Si è saputo della fondazione che vuole lanciare "Sentinel" nel 2017 subito dopo l'avvenimento a Chelyabinsk. Ora il lancio è stato rinviato per il 2018. A quanto sembra la raccolta dei fondi non va un granché. Per la costruzione dell'apparecchio e per il noleggio di un razzo ci vogliono in totale 450 milioni di dollari. Evidentemente per invogliare la gente a dare i soldi sono stati lanciati gli "spauracchi" degli asteroidi provenienti dalla banca dati dell'ONU.
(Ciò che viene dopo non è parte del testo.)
(* ===== verification/MediaStore.v ===== *)
(** * Media segments and their ingest log ([eventstore/media.go])

    The append-only log of ingest events and segment states, the claims that make
    accepting a file idempotent, and the status projections kept beside the
    logs. *)

From Stdlib Require Import ZArith Lia String Ascii.
From S2P Require Import Prelude GoStrings GoTime GoJson Sha256 Sql Schema.
Open Scope string_scope.
Open Scope list_scope.
Open Scope result_scope.
Open Scope db_scope.
Open Scope Z_scope.

Definition MediaWriteAccepted : string := "accepted".
Definition MediaWriteDuplicate : string := "duplicate".
Definition MediaWriteConflict : string := "conflict".

Record MediaClaim := MkMediaClaim {
  mc_Status : string; mc_SegmentID : Z; mc_ManagedRelativePath : string; mc_SHA256 : string;
  mc_MetadataHash : string; mc_SidecarFingerprint : string }.
Definition no_claim : MediaClaim := MkMediaClaim "" 0 "" "" "" "".

Record MediaIngestSummaryT := MkMediaIngestSummary {
  su_Backlog : Z; su_Discovered : Z; su_Pending : Z; su_Validated : Z; su_Quarantined : Z;
  su_Accepted : Z; su_Failed : Z; su_TotalSegments : Z; su_LastErrorCode : string }.
(* ===== verification/Timeline.v ===== *)
(** * The timeline projection ([eventstore/timeline.go])

    Collects raw events, heartbeats and media segments of a range into one
    projection table, within a budget of facts and bytes, and reads it back page
    by page. *)

From Stdlib Require Import ZArith Lia String Ascii.
From S2P Require Import Prelude GoStrings GoTime GoJson Sql Schema Keyed Events Heartbeats Base64 FlatJson Query MediaStore.
Open Scope string_scope.
Open Scope list_scope.
Open Scope result_scope.
Open Scope db_scope.
Open Scope Z_scope.

Definition CodeTimelineRangeInvalid : string := "TIMELINE_RANGE_INVALID".
Definition CodeTimelineFactLimit : string := "TIMELINE_FACT_LIMIT".
Definition CodeTimelineByteLimit : string := "TIMELINE_BYTE_LIMIT".
Definition CodeTimelineSyncBusy : string := "TIMELINE_SYNC_BUSY".
Definition CodeTimelineCursor : string := "TIMELINE_CURSOR_INVALID".
Definition timelineProjectionChunkSize : nat := 128.

(** ** Numbers of the platform

    Go's float64 numbers, and what the SQL prefilters compute with SQLite's REAL
    numbers: [julianday] of a time text moved by the clock offset, and by the
    duration in an ActivityWatch payload. *)
Class Float64 := {
  f64 : Type;
  parse_float : string -> option f64;          (* [None]: out of range *)
  float_lt : f64 -> f64 -> bool;
  float_of : Z -> f64;
  seconds_duration : f64 -> duration }.        (* [time.Duration(x * float64(time.Second))] *)
Class SqliteReal := {
  real : Type;
  real_lt : real -> real -> bool;
  julianday : string -> option real;           (* NULL for a text that is no time *)
  shift_ms : real -> Z -> real;
  add_payload_seconds : real -> string -> option real;
  activitywatch_interval : string -> bool }.   (* the conditions on the payload in [activityWatchIntervalSQL] *)

(** ** Text comparisons in SQL *)
Definition text_le (a b : string) : bool := negb (String.ltb b a).
Lemma syncTimelineProjection_complete_witness :
  exists d' o', syncTimelineProjection 100000 Acquired noon (noon + hour) hour 10 "" false recorded [] = (Ok tt, d', o')
    /\ forall r, r ∈ raw_events recorded ->
         exists e, e ∈ timeline_entries d' /\ rawEventProjection r hour = Ok (rval e).
Proof.
  destruct (syncTimelineProjection 100000 Acquired noon (noon + hour) hour 10 "" false recorded [])
    as [[[[]|e] d'] o'] eqn:E; [|exfalso; vm_compute in E; discriminate].
  exists d', o'. split; [reflexivity|]. intros r Hr.
  assert (Hy : four_digit_year (noon - second) /\ four_digit_year noon
    /\ four_digit_year (noon + hour) /\ four_digit_year (noon + hour + second)).
  { repeat split; vm_compute; discriminate. }
  apply (proj1 (syncTimelineProjection_complete _ _ _ _ _ _ _ _ _ _ recorded_sources recorded_timeline Hy E) r
    (noon + 34 * minute + 56 * second)); [exact Hr|reflexivity| |split; [vm_compute; discriminate|reflexivity]].
  assert (Hrow : raw_events recorded = [Row 1 (rval (hd r (raw_events recorded)))]) by (vm_compute; reflexivity).
  rewrite Hrow in Hr. apply list_elem_of_singleton in Hr as ->.
  exists (noon + 34 * minute + 56 * second). split; [vm_compute; reflexivity|]. split; [split; vm_compute; discriminate|].
  split; [vm_compute; reflexivity|]. split; [split; vm_compute; discriminate|]. split; vm_compute; discriminate.
Defined.
(* ===== verification/MediaAccept.v ===== *)
(** * What an accepted file is

    When [ProcessReady] reports a file as accepted, the store has its segment, the
    managed file holds the bytes the sidecar announced, and the confirmation beside
    the source describes both.  The copies on the way end, and hold no more than
    the configured size. *)

From Stdlib Require Import ZArith Lia String Ascii.
From S2P Require Import Prelude GoStrings GoTime GoJson Sha256 Sql Schema Platform Config MediaStore Sidecar MediaScan MediaFiles MediaIngest PathFacts MediaFrame.
Open Scope string_scope.
Open Scope list_scope.
Open Scope Z_scope.
Open Scope io_scope.

(** ** Taking runs apart *)
Lemma fbind_inv {A B} (m : F A) (k : A -> F B) b w w' : fbind m k w = (Ok b, w') ->
  exists a w1, m w = (Ok a, w1) /\ k a w1 = (Ok b, w').
Proof. unfold fbind. destruct (m w) as [[a|e] w1]; [by eauto|done]. Qed.
Lemma fret_inv {A} (a b : A) w w' : fret a w = (Ok b, w') -> b = a /\ w' = w.
Proof. by intros [= -> ->]. Qed.
Lemma attempt_inv {A} (m : F A) r w w' : attempt m w = (Ok r, w') -> m w = (r, w').
Proof. unfold attempt. destruct (m w). by intros [= -> ->]. Qed.
Lemma or_fail_inv {A} (m : F A) code text a w w' : or_fail m code text w = (Ok a, w') -> m w = (Ok a, w').
Proof. unfold or_fail, fbind, attempt. destruct (m w) as [[b|e] w1]; [by intros [= -> ->]|done]. Qed.
Lemma fguard_inv {A} (b : bool) (e : media_error) (k : F A) a w w' :
  (if b then k else ffail e) w = (Ok a, w') -> b = true /\ k w = (Ok a, w').
Proof. by destruct b. Qed.
Lemma flift_inv {A} (r : result media_error A) a w w' : flift r w = (Ok a, w') -> r = Ok a /\ w' = w.
Proof. destruct r; by intros [= -> ->]. Qed.
Lemma store_inv {A} (m : M database A) a w w' : store m w = (Ok a, w') ->
  m (w_db w) (w_oracle w) = (Ok a, w_db w', w_oracle w') /\ w_files w' = w_files w.
Proof.
  unfold store. destruct (m (w_db w) (w_oracle w)) as [[[x|e] d] o]; [|done]. by intros [= <- <-].
Qed.
Lemma stored_inv {A} (m : M database A) a w w' : stored m w = (Ok a, w') ->
  m (w_db w) (w_oracle w) = (Ok a, w_db w', w_oracle w') /\ w_files w' = w_files w.
Proof.
  unfold stored. intros H. apply fbind_inv in H as (r & w1 & H1 & H2). apply attempt_inv in H1.
  destruct r as [x|e]; [|done]. apply fret_inv in H2 as [-> ->]. by apply store_inv.
Qed.

Ltac inv_f H :=
  cbv beta zeta in H;
  lazymatch type of H with
  | fbind _ _ _ = (Ok _, _) =>
    let a := fresh "a" in let v := fresh "v" in let Hm := fresh "Hm" in
    apply fbind_inv in H; destruct H as (a & v & Hm & H); inv_f H
  | fret _ _ = (Ok _, _) => apply fret_inv in H; destruct H as [? ?]; try subst
  | ffail _ _ = (Ok _, _) => discriminate H
  | (if _ then _ else ffail _) _ = (Ok _, _) =>
    let Hg := fresh "Hg" in apply fguard_inv in H; destruct H as [Hg H]; inv_f H
  | _ => idtac
  end.
Definition activityWatchCandidate (collectorID : string) (bucket : awBucket) (event : awEvent) (clockErrorMS : Z) : string :=
  activityWatchCandidateWithKey collectorID bucket event clockErrorMS
    (activityWatchBaseKey (bk_ID bucket) (ae_sourceID event)).

Record activityWatchPayload := ActivityWatchPayload {
  ap_BucketID : string; ap_BucketType : string; ap_BucketClient : string; ap_BucketHostname : string;
  ap_SourceEventID : Z; ap_DurationSeconds : f64; ap_Data : string }.

Definition decode_payload (raw : string) : option activityWatchPayload :=
  let! v := unmarshal raw in
  let! ms := struct_members v in
  let f name := decode_last string_of "" (field_values name ms) in
  let! id := f "bucket_id" in let! kind := f "bucket_type" in
  let! client := f "bucket_client" in let! host := f "bucket_hostname" in
  let! source := decode_last int_of 0 (field_values "source_event_id" ms) in
  let! seconds := decode_last float_of_json (float_of 0) (field_values "duration_seconds" ms) in
  let texts := match raw_object raw with Some l => l | None => [] end in
  Some (ActivityWatchPayload id kind client host source seconds (raw_field "data" texts)).

Definition duration_key (base : string) (seconds : f64) : string := base +:+ ":duration:" +:+ float_bits_hex seconds.
Definition float_le (a b : f64) : bool := negb (float_lt b a).

Record family_state := FamilyState { fs_baseFound : bool; fs_baseDuration : f64; fs_maximumDuration : f64 }.

Definition family_conflict {A} : result string A := Err "ActivityWatch event id conflicts with stored immutable content".

Section Family.
Context (collectorID : string) (bucket : awBucket) (event : awEvent) (clockErrorMS existingEventID : Z).
Let baseKey := activityWatchBaseKey (bk_ID bucket) (ae_sourceID event).

(** One stored event of the family. *)
Definition family_step (s : family_state) (stored : Event) : result string family_state :=
  if negb (ev_SchemaVersion stored =? EventSchemaVersion) || negb (String.eqb (ev_CollectorID stored) collectorID)
     || negb (String.eqb (ev_EventType stored) "activitywatch.event")
     || negb (String.eqb (ev_DeviceTimestampRaw stored) (ae_Timestamp event))
     || negb (ev_ClockOffsetMS stored =? 0) || negb (ev_ClockErrorMS stored =? clockErrorMS)
  then family_conflict
  else
    let? previous :=
      (if is_ok (ValidateExactRootObjectRequired (ev_Payload stored) 0 activityWatchPayloadFields)
       then match decode_payload (ev_Payload stored) with
            | Some p => Ok p | None => Err "stored ActivityWatch event payload is invalid" end
       else Err "stored ActivityWatch event payload is invalid") in
    let? previousData := (match canonicalDataObject (ap_Data previous) with
                          | Ok t => Ok t | Err _ => Err "stored ActivityWatch event data is invalid" end) in
    if negb (String.eqb (ap_BucketID previous) (bk_ID bucket)) || negb (String.eqb (ap_BucketType previous) (bk_Type bucket))
       || negb (String.eqb (ap_BucketClient previous) (bk_Client bucket))
       || negb (String.eqb (ap_BucketHostname previous) (bk_Hostname bucket))
       || negb (ap_SourceEventID previous =? ae_sourceID event) || negb (String.eqb previousData (ae_Data event))
    then family_conflict
    else
      let seconds := ap_DurationSeconds previous in
      let? s' :=
        (if String.eqb (ev_IdempotencyKey stored) baseKey then
           guard? negb (fs_baseFound s || negb (ev_ID stored =? existingEventID))
             else "ActivityWatch base event family is invalid" in
           Ok (FamilyState true seconds (fs_maximumDuration s))
         else
           guard? negb (negb (fs_baseFound s) || negb (String.eqb (ev_IdempotencyKey stored) (duration_key baseKey seconds))
                        || float_le seconds (fs_maximumDuration s))
             else "ActivityWatch duration revision family is invalid" in
           Ok s) in
      Ok (if float_lt (fs_maximumDuration s') seconds
          then FamilyState (fs_baseFound s') (fs_baseDuration s') seconds else s').
(** ** The list that is returned *)
Section Order.
Context `{Float64}.
Abbreviation tuple_of := (fun e => (ae_parsed e, ae_sourceID e)).
Abbreviation tuple_compare := (lex_compare Z.compare Z.compare).
Definition in_order (l : list awEvent) : Prop := StronglySorted (fun a b => event_lt a b = true) l.

Lemma event_lt_before a b : event_lt a b = before tuple_compare (tuple_of a) (tuple_of b).
Proof.
  unfold event_lt, before, lex_compare. cbn. destruct (Z.compare_spec (ae_parsed a) (ae_parsed b)) as [E|E|E].
  - rewrite (proj2 (Z.eqb_eq _ _) E). cbn. unfold Z.ltb. by destruct (_ ?= _).
  - rewrite (proj2 (Z.eqb_neq _ _)) by lia. by rewrite (proj2 (Z.ltb_lt _ _) E).
  - rewrite (proj2 (Z.eqb_neq _ _)) by lia. apply Z.ltb_ge. lia.
Qed.
Lemma sort_events_in_order l : NoDup (map tuple_of l) -> in_order (sort_by event_lt l).
Proof.
  intros Hd. pose proof (by_key_strict tuple_compare tuple_of l Hd) as Hs. unfold by_key in Hs.
  assert (E : sort_by event_lt l = sort_by (fun x y => before tuple_compare (tuple_of x) (tuple_of y)) l).
  { apply sort_by_ext. intros a b. apply event_lt_before. }
  unfold in_order. rewrite E. eapply StronglySorted_impl; [|exact Hs]. intros a b Hab. rewrite event_lt_before. exact Hab.
Qed.

(** The stable prefix: it ends where the list ends or before an event that has
    not ended. *)
Lemma stable_prefix_spec end_ l : exists rest, l = stable_prefix end_ l ++ rest /\
  Forall (fun e => event_end e < end_) (stable_prefix end_ l) /\
  (forall e tail, rest = e :: tail -> end_ <= event_end e).
Proof.
  induction l as [|e l (rest & E & Hf & Hr)]; cbn; [by exists []|].
  destruct (Z.ltb_spec (event_end e) end_).
  - exists rest. cbn. split; [by f_equal|]. split; [by constructor|done].
  - exists (e :: l). split; [done|]. split; [constructor|]. intros e' t [= <- <-]. done.
Qed.
End Order.

Section Fetched.
Context `{FT : FloatText} {sur : Surroundings} `{UR : Urls}.

(** C21: against a server that holds [history] ([serves]), with a page size and a page bound that are
    positive, a fetch that succeeds has read every event of the bucket in the range
    from [start] to [end_] exactly once, and nothing else: in the order of time and
    id they form a list whose part before the first event that has not ended is
    what the fetch returns.  It sends at most [aw_MaxPagesPerPoll] requests. *)
Theorem fetchEvents_complete aw start end_ eventLimit byteBudget history w l w'
    (Hserves : serves aw end_ history (query_start start)) (Hsize : 0 < aw_PageSize aw) (Hpages : 0 < aw_MaxPagesPerPoll aw)
    (Hrun : fetchEvents aw start end_ eventLimit byteBudget w = (Ok l, w')) :
  (p_step w' <= p_step w + Z.to_nat (aw_MaxPagesPerPoll aw))%nat /\
  exists rest, in_order (l ++ rest) /\
    (forall e, e ∈ l ++ rest -> start <= ae_parsed e <= end_ /\ exists h, h ∈ history /\ same_event h e) /\
    (forall h, h ∈ history -> start <= ae_parsed h <= end_ -> exists e, e ∈ l ++ rest /\ same_event h e) /\
    Forall (fun e => event_end e < end_) l /\ (forall e tail, rest = e :: tail -> end_ <= event_end e).
Proof.
  unfold fetchEvents in Hrun. inv_p Hrun. destruct a as [full f]. inv_p Hrun. to_prop. subst full. inv_p Hrun.
  apply (fetch_pages_ok _ _ _ _ _ history Hserves Hsize) in Hm as (Hok & Hsrc & Hall & Hstep).
  2: { intros E. lia. }
  2: { split; cbn; [by intros i e He|by intros i e He|done|intros h _ Hh; right; apply Hh]. }
  split; [done|].
  set (all := sort_by event_lt (map snd (map_to_list (ft_seen f)))).
  assert (Hin : forall e, e ∈ all <-> exists i, ft_seen f !! i = Some e).
  { intros e. unfold all. rewrite (sort_by_perm event_lt). split.
    - intros ([i x] & -> & Hx)%list_elem_of_fmap. apply elem_of_map_to_list in Hx. by exists i.
    - intros [i Hi]. apply list_elem_of_fmap. exists (i, e). split; [done|]. by apply elem_of_map_to_list. }
  destruct (stable_prefix_spec end_ all) as (rest & E & Hended & Hnext). exists rest. rewrite <- E. split; [|split; [|split; [|done]]].
  - by apply sort_events_in_order, (fetched_keys_distinct start end_).
  - intros e [i Hi]%Hin. split; [apply (Hok _ _ Hi)|]. by eapply Hsrc.
  - intros h Hh Ht. destruct (Hall h Hh Ht) as (y & Hy & Hs). exists y. split; [apply Hin; eauto|done].
Qed.
End Fetched.

(** ** A bucket of three events read in pages of two *)
#[export] Instance whole_texts : FloatText := {| float_bits_hex := format_int; float_json := format_int |}.
#[export] Instance plain_urls : Urls := {| url_with_query u q := u +:+ "?" +:+ q |}.

Definition page_text (l : list (Z * string)) : string :=
  "[" +:+ join "," (map (fun e => quoted ("{'id':" +:+ format_int (fst e) +:+ ",'timestamp':'2024-02-29T12:00:"
     +:+ snd e +:+ "Z','duration':5,'data':{}}")) l) +:+ "]".
Definition window_bucket (pageSize : Z) : ActivityWatchConfig :=
  MkActivityWatch "http://127.0.0.1:5600" "window" "10s" "1s" "1h" "1m" pageSize 4 65536 0.
Definition minute_end : time := noon + minute.
Definition three_events : list (Z * string) := [(3, "03"); (2, "02"); (1, "01")].
(** The newest events up to the end that is asked for, two at a time. *)
Definition three_pages (url : string) : string :=
  let at_ e := String.eqb url (page_endpoint (window_bucket 2) (query_start noon) e) in
  if at_ minute_end || at_ (noon + 8 * second) then page_text (take 2 three_events)
  else if at_ (noon + 2 * second) then page_text (drop 1 three_events)
  else page_text (drop 2 three_events).
Definition answering (f : string -> string) : Surroundings := {|
  response _ url := Some (HttpResponse 200 (f url) false); poll_clock n := minute_end + Z.of_nat n;
  import_gate _ := None; slot _ := SlotAcquired; http_error_text _ := "connection refused";
  store_error_text := ErrorCode |}.
Definition start_world (d : database) : pworld := PollWorld d [] 0 ∅ [].

Example three_pages_example :
  let run := fetchEvents (sur := answering three_pages) (window_bucket 2) noon minute_end 100 65536 (start_world empty_database) in
  (rmap (map ae_sourceID) (fst run), p_step (snd run)) = (Ok [1; 2; 3], 3%nat).
Proof. reflexivity. Qed.
(** The event that still runs at the end of the range is left for a later poll. *)
Example open_event_example :
  rmap (map ae_sourceID) (fst (fetchEvents (sur := answering three_pages) (window_bucket 2) noon (noon + 8 * second) 100 65536
    (start_world empty_database))) = Ok [1; 2].
Proof. reflexivity. Qed.

(** A bucket whose events fit one page. *)
Definition one_page (url : string) : string := page_text three_events.
Definition three_history : list awEvent :=
  map (fun e => AwEvent (fst e) ("2024-02-29T12:00:" +:+ snd e +:+ "Z") 5 "{}" (noon + fst e * second)) three_events.

Definition raw_of (h : awEvent) : rawEvent := RawEvent (Some (ae_sourceID h)) (ae_Timestamp h) (Some (ae_sourceDuration h)) (ae_Data h).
Fonte: http://italian.ruvr.ru

 

 

La missione di un telescopio privato appena annunciata intende diminuire la vulnerabilità della Terra agli impatti catastrofici di asteroidi che i costruttori dello strumento valutano inaccettabilmente elevati. Il telescopio spaziale Sentinel che la Fondazione B612, un ente non profit privato americano spera di potere lanciare nel 2017 o 2018, potrebbe individuare 500.000 asteroidi vicini alla Terra durante un’operazione della durata di meno di sei anni, considerando che finora solo 10.000 di tali rocce spaziali sono state catalogate. Secondo i funzionari di B612, questa mappatura degli asteroidi è estremamente importante.

 

I rischi.
Ma in questo momento quanto siamo vulnerabili ad un impatto devastante? Il rischio è variabile e dipende dalla dimensione degli asteroidi. Per fortuna, probabilmente non saremo colpiti presto da un potenziale killer della nostra civiltà umana (qualcosa con la grandezza di almeno un chilometro). Gli scienziati pensano che circa 980 di questi asteroidi delle dimensioni di una montagna stanno muovendosi velocemente attraverso i pianeti vicini della Terra. I ricercatori affermano che “attualmente siamo riusciti a trovare circa il 95 per cento di tali corpi” e che nessuno di loro mette a rischio il nostro Pianeta nel prossimo futuro. Ma la prospettiva non è così rosea per gli oggetti più piccoli. Per esempio, le osservazioni ottenute dal telescopio spaziale Wise della Nasa suggerisce che ci sono circa 4,700 asteroidi potenzialmente pericolosi con diametri più grandi di circa 100 metri intorno alla Terra e le loro orbite sono spiacevolmente molto vicine a noi soprattutto in alcuni punti. Finora, i ricercatori che lavorano con il Wise hanno valutato circa il 30 per cento di questi oggetti, scoprendo che solo l’1 per cento degli asteroidi vicini alla Terra hanno dimensioni almeno di 40 metri. Queste rocce spaziali potrebbero creare danni considerevoli su scala locale, per esempio, come il cosiddetto “evento Tunguska”. Nel 1908, un oggetto con diametro di circa 30 metri -o forse più piccolo- che si muoveva ad una velocità di almeno 15 chilometri al secondo esplose nelle vicinanze del fiume Podkamennaja Tunguska nella Siberia, abbattendo 60 milioni di alberi su 2,000 chilometri quadrati. “Tali giganteschi impatti sono una verità della vita sul nostro Pianeta. Gli asteroidi abbastanza grandi che potrebbero creare difficoltà serie all’economia e alla società globale hanno colpito in media ogni 200 o 300 anni,” ha dichiarato Rusty Schweickart, astronauta della missione Apollo 9 e presidente emerito della Fondazione B612.



Dandoci una chance.
I funzionari di B612 si aspettano che il telescopio spaziale Sentinel aiuti a riempire l’enorme divario nel catalogo degli asteroidi vicini alla nostra Terra. Il telescopio, che esegue la scansione di uno spazio intorno alla Terra da un’orbita vicina a quella di Venere, dovrebbe individuare le poche rocce spaziali delle dimensioni di una montagna, lo scrive LiveScience. Abbiamo una chance per evitare il drammatico destino dei dinosauri che si sono estinti dopo un impatto catastrofico 65 milioni di anni fa. “Oggi, con la nostra tecnologia e con la nostra conoscenza siamo in grado leggermente, ma efficacemente, di rimodellare il Sistema Solare per aumentare la sopravvivenza umana a lungo termine,” ha spiegato Schweickart.